Saved entries:
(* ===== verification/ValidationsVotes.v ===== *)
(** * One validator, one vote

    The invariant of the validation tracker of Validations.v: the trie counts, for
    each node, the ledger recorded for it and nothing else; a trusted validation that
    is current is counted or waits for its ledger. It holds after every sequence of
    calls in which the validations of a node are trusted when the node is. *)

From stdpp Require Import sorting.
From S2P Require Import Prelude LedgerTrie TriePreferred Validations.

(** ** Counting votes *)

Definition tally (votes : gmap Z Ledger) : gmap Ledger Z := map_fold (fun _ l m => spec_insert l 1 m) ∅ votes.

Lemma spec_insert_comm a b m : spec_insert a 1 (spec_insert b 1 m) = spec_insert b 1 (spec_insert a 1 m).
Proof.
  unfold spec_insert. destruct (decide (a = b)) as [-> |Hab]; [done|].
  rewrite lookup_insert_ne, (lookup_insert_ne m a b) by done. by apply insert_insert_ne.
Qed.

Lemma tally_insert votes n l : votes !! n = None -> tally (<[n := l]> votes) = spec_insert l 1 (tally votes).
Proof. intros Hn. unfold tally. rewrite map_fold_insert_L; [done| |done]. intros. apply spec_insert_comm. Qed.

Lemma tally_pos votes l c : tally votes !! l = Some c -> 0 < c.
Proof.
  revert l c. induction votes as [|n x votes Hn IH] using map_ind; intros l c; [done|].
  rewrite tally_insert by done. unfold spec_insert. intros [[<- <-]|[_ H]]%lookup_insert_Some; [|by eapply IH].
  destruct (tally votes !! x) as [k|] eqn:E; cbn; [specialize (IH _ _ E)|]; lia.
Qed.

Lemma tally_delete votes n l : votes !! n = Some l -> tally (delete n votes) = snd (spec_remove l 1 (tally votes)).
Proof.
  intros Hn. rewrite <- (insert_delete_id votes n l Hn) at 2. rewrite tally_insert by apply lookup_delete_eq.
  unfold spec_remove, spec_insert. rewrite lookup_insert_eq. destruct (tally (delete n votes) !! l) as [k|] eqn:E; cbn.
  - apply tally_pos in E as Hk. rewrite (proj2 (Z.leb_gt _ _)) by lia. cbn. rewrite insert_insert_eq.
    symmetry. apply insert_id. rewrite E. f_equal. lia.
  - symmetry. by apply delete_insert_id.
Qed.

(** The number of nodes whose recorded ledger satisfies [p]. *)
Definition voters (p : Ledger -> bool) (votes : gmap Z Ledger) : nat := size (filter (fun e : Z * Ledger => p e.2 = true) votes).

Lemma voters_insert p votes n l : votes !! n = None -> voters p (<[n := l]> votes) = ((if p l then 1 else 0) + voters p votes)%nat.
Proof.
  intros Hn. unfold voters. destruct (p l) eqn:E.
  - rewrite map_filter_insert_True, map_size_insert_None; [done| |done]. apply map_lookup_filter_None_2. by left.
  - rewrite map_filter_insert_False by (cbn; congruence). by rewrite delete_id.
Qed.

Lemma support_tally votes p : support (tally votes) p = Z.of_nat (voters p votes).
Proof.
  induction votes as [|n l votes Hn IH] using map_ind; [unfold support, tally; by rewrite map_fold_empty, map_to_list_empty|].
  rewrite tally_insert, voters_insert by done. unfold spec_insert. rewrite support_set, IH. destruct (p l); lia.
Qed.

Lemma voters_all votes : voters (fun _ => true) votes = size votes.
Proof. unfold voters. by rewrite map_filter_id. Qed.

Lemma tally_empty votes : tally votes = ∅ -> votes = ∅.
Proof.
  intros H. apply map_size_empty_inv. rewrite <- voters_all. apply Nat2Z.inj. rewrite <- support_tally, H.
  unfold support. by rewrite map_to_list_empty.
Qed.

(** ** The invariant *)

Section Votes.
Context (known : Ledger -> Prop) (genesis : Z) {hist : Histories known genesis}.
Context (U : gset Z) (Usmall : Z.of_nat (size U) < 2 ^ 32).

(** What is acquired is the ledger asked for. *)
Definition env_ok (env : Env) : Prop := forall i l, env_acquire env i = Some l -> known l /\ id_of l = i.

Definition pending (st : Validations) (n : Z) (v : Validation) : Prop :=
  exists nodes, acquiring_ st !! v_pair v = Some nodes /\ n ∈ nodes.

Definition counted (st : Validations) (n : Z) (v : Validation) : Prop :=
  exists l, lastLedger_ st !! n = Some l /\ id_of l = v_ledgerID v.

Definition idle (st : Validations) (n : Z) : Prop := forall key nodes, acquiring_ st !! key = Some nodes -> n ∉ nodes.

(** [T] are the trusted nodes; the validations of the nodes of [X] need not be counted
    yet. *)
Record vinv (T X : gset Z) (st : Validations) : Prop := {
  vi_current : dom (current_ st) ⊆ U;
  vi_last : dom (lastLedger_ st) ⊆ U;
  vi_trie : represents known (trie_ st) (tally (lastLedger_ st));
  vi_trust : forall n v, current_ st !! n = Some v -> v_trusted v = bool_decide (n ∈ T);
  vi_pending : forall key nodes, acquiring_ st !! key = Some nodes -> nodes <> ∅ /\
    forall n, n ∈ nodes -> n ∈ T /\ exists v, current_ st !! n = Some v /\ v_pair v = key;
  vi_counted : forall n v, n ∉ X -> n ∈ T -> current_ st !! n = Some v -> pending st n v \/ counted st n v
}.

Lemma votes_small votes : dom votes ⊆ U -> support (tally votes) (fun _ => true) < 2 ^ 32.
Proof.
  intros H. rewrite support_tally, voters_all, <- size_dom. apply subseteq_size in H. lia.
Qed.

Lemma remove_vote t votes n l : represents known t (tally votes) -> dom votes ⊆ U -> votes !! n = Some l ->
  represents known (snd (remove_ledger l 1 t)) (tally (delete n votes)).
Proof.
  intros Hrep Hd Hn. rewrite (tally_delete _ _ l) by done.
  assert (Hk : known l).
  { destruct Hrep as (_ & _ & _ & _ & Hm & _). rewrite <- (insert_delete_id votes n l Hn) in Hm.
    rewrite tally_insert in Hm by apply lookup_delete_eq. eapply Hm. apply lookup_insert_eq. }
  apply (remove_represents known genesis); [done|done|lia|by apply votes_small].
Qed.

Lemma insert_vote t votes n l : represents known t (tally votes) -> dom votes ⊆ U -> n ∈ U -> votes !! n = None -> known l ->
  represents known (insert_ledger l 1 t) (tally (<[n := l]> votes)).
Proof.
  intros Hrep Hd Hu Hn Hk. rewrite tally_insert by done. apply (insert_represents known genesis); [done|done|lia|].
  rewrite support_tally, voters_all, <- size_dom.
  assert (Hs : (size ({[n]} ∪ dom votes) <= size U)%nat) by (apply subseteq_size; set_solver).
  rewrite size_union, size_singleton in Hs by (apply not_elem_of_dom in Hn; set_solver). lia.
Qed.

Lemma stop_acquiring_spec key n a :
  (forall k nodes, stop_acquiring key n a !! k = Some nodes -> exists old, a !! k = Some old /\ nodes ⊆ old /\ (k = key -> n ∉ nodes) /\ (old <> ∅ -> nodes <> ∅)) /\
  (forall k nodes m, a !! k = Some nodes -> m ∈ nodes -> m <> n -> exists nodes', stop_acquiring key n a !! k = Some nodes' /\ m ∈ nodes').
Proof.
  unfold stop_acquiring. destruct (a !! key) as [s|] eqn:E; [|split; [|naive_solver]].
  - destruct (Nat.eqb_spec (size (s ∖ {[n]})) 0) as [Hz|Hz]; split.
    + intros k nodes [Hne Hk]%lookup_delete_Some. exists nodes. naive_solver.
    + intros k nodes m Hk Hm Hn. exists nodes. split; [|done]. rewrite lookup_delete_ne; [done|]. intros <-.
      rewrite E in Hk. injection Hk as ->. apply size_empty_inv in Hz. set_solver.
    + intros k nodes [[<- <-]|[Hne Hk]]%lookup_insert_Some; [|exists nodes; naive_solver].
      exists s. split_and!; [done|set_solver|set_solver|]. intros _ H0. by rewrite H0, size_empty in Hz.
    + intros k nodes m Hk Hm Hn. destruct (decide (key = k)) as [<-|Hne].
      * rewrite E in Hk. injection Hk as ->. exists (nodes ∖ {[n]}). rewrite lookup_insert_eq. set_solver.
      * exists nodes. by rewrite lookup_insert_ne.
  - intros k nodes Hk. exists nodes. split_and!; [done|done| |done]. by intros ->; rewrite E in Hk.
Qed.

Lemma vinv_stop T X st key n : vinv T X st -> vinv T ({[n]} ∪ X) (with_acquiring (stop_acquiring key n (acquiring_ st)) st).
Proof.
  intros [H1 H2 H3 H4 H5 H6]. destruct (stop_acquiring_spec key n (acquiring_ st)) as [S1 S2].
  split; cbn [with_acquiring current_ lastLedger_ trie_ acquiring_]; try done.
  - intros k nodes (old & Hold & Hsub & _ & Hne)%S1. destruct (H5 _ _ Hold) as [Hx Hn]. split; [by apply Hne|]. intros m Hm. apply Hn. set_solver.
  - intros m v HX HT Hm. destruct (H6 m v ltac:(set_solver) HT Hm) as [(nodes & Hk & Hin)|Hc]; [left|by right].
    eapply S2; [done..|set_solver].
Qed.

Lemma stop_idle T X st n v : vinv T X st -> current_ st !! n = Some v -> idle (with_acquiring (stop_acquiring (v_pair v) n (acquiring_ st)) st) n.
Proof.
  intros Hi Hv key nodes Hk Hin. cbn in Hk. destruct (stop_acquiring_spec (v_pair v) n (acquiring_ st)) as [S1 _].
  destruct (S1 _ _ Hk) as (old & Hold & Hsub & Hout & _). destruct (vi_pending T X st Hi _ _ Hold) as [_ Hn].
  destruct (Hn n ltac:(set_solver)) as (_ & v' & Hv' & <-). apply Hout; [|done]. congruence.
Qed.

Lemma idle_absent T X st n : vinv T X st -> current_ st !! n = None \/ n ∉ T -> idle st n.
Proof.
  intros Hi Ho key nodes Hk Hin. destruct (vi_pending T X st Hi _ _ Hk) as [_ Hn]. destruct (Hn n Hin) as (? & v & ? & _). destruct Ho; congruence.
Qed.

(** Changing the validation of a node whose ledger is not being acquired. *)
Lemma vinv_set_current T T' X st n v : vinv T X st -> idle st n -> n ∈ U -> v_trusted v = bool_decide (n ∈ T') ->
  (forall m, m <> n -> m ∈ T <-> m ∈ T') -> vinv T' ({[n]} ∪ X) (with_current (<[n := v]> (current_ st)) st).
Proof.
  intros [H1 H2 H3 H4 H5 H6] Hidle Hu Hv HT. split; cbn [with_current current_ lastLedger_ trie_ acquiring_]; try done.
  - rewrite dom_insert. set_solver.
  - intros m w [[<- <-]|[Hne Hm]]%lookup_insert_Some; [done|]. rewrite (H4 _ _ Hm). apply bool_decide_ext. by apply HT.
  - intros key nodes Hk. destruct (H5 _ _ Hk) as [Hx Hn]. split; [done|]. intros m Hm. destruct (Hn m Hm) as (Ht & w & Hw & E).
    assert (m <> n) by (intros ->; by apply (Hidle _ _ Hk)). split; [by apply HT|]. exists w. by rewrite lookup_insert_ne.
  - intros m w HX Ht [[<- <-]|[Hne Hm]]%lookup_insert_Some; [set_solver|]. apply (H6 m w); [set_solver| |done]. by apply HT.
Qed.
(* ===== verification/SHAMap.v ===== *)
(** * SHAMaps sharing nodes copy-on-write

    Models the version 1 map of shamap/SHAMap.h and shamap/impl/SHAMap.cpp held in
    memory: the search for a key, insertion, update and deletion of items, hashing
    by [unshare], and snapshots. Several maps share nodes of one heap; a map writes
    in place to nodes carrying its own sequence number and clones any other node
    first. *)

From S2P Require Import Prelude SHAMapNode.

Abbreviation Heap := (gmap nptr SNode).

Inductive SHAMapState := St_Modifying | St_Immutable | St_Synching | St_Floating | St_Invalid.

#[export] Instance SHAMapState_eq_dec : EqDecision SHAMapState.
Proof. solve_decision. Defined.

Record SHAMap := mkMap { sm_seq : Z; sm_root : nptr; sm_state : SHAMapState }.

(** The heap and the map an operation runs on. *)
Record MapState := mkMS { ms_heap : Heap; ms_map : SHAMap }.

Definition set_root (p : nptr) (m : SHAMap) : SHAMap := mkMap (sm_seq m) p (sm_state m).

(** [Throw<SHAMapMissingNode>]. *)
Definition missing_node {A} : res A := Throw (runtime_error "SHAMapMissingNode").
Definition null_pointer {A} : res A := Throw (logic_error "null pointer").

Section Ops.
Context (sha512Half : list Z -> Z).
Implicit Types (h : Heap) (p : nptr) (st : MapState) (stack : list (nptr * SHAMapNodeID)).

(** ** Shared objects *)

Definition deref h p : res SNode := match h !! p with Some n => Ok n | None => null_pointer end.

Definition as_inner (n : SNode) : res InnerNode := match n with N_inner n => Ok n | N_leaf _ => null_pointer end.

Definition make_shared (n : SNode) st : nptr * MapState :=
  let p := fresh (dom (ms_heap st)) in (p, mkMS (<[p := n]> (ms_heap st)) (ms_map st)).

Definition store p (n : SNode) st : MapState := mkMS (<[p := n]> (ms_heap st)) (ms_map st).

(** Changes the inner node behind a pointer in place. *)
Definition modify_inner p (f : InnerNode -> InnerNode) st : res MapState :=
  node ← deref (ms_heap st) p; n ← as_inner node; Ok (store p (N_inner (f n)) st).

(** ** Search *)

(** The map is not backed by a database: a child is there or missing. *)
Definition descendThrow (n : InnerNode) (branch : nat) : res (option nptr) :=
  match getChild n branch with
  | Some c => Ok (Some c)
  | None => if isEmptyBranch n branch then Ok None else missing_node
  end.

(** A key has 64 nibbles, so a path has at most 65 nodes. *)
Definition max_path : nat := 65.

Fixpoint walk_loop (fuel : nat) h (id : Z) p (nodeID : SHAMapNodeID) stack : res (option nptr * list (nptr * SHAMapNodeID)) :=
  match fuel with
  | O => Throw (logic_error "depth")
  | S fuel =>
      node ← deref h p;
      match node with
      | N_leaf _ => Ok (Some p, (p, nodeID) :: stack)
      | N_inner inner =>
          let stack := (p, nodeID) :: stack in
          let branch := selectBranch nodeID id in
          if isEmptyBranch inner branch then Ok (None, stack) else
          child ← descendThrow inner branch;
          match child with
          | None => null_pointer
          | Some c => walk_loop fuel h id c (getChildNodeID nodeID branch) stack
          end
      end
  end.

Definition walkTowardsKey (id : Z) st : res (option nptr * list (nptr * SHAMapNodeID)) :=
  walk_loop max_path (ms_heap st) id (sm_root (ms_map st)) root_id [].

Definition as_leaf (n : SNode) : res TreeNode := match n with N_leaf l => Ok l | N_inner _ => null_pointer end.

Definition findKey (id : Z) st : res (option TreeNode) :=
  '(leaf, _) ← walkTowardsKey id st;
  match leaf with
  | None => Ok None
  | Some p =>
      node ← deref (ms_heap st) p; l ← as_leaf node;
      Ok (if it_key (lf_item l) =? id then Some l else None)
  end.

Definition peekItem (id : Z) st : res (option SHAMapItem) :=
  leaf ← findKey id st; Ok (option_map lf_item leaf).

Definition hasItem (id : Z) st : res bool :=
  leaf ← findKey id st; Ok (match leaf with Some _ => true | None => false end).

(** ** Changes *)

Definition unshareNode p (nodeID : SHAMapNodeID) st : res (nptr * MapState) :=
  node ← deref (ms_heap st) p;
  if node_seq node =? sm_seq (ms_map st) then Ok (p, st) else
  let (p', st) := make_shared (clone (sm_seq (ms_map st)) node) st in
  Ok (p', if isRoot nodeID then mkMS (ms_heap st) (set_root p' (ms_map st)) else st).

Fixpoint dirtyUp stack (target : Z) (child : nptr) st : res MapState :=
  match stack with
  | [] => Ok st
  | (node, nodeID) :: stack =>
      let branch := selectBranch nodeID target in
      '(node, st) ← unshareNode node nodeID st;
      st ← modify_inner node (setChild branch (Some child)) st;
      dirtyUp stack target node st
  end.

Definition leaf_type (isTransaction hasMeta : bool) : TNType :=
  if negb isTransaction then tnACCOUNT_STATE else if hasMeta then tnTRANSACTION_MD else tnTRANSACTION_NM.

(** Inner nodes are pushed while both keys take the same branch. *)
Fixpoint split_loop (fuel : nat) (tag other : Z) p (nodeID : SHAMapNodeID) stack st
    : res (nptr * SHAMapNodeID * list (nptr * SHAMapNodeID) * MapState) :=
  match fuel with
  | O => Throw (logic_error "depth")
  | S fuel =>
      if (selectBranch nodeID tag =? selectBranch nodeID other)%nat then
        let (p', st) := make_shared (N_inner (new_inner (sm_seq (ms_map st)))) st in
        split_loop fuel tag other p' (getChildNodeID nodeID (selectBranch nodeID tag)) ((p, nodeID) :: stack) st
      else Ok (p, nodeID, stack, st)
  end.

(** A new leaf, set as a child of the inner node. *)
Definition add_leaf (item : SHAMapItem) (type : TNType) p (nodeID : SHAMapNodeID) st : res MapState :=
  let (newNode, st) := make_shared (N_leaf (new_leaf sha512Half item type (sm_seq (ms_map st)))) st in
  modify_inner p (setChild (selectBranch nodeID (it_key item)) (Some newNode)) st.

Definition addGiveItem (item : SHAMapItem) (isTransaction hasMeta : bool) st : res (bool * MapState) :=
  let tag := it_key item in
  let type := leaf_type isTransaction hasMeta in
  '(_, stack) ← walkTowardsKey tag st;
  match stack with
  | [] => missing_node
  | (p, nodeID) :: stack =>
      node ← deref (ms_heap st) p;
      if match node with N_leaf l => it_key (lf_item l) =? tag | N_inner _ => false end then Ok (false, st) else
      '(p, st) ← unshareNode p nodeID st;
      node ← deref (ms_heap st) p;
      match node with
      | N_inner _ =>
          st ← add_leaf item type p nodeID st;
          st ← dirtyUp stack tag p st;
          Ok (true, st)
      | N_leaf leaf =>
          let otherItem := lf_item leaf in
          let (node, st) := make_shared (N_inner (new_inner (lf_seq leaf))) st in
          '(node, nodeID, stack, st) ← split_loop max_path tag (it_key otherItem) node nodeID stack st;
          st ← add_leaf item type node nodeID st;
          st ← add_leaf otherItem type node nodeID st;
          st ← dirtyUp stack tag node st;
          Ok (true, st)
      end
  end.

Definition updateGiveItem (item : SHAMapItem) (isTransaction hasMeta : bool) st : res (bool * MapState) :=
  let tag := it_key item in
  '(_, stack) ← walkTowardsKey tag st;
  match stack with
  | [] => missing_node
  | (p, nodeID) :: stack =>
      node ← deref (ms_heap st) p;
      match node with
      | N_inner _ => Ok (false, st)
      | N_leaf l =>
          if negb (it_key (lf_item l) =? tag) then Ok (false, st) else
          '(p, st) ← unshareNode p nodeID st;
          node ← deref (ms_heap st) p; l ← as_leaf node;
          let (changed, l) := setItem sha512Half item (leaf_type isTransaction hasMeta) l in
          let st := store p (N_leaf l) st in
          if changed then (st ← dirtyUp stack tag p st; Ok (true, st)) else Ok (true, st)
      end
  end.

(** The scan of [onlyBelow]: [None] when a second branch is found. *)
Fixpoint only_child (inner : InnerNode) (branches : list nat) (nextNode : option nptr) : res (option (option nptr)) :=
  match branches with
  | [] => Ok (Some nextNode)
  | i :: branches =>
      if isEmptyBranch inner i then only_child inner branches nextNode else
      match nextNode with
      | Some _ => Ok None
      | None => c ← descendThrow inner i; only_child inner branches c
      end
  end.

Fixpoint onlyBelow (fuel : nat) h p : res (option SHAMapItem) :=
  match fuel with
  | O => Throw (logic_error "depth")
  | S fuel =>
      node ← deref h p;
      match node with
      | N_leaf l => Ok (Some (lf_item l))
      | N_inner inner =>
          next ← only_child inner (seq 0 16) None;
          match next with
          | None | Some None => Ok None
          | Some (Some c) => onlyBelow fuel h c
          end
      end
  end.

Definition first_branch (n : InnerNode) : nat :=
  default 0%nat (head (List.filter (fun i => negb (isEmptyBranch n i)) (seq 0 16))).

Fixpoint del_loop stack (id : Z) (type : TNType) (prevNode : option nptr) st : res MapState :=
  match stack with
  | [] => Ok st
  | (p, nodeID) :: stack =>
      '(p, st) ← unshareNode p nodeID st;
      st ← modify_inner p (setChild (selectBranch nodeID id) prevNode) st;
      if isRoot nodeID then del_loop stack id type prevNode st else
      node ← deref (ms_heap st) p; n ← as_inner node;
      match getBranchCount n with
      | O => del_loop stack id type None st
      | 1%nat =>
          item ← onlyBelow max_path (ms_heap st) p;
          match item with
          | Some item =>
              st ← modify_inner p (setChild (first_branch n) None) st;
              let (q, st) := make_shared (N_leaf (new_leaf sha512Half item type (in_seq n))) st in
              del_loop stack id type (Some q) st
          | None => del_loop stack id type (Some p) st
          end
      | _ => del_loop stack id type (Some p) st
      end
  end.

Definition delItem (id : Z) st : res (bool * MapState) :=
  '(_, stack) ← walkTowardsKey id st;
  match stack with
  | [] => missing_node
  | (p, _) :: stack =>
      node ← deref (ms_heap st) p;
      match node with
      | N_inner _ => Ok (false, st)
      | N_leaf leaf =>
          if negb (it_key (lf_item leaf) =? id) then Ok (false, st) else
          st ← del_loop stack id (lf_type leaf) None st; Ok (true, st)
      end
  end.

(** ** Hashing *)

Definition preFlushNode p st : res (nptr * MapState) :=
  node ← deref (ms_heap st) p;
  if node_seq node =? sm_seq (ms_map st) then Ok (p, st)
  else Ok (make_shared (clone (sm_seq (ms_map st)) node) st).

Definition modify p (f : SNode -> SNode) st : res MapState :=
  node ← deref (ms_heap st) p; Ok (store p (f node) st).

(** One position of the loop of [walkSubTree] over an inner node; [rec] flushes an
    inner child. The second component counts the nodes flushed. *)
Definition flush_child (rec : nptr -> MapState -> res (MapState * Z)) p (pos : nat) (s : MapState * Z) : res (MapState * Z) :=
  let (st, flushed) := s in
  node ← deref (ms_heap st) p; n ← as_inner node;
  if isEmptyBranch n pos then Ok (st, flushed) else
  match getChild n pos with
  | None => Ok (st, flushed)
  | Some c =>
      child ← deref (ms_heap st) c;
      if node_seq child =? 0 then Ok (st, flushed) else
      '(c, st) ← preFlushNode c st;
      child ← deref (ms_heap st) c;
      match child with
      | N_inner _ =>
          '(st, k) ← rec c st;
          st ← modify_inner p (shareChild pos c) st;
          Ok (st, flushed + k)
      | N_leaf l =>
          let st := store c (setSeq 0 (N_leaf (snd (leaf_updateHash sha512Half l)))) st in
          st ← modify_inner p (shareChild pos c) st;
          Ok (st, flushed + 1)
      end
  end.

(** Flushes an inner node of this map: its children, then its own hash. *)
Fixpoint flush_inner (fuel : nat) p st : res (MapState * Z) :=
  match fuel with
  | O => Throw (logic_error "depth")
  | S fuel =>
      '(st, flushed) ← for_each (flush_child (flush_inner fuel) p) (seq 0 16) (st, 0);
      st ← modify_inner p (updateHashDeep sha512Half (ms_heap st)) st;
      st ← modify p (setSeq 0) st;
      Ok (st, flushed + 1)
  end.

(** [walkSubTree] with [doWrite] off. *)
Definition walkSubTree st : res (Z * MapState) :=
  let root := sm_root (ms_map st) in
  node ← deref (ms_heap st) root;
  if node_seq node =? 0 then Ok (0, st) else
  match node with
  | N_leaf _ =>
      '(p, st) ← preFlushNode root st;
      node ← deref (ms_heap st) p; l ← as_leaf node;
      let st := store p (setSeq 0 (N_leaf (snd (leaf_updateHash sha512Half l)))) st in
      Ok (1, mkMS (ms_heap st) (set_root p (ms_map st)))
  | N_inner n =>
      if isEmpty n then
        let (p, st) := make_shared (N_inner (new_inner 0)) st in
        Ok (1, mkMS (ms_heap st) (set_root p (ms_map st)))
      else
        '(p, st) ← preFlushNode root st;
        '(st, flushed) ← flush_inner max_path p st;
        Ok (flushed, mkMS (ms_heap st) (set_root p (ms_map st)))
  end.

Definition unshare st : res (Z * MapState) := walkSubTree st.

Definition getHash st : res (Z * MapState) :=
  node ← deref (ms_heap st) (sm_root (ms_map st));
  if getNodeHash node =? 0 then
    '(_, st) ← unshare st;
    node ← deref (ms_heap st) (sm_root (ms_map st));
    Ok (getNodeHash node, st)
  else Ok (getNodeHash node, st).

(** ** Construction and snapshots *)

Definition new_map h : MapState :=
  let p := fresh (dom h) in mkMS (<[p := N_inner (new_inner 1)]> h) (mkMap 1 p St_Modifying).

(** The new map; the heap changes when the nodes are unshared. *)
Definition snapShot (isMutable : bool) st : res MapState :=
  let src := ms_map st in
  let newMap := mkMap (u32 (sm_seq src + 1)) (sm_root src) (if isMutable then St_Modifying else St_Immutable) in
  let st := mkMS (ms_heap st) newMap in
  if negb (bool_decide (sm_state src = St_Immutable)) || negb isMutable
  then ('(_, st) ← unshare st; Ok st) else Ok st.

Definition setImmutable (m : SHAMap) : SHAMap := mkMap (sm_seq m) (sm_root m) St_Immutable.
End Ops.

## Instructions to follow
Each line in the records that carries "Context" must be copied out.

## Reply to the task
Context (known : Ledger -> Prop) (genesis : Z) {hist : Histories known genesis}.
Context (U : gset Z) (Usmall : Z.of_nat (size U) < 2 ^ 32).
Context (sha512Half : list Z -> Z).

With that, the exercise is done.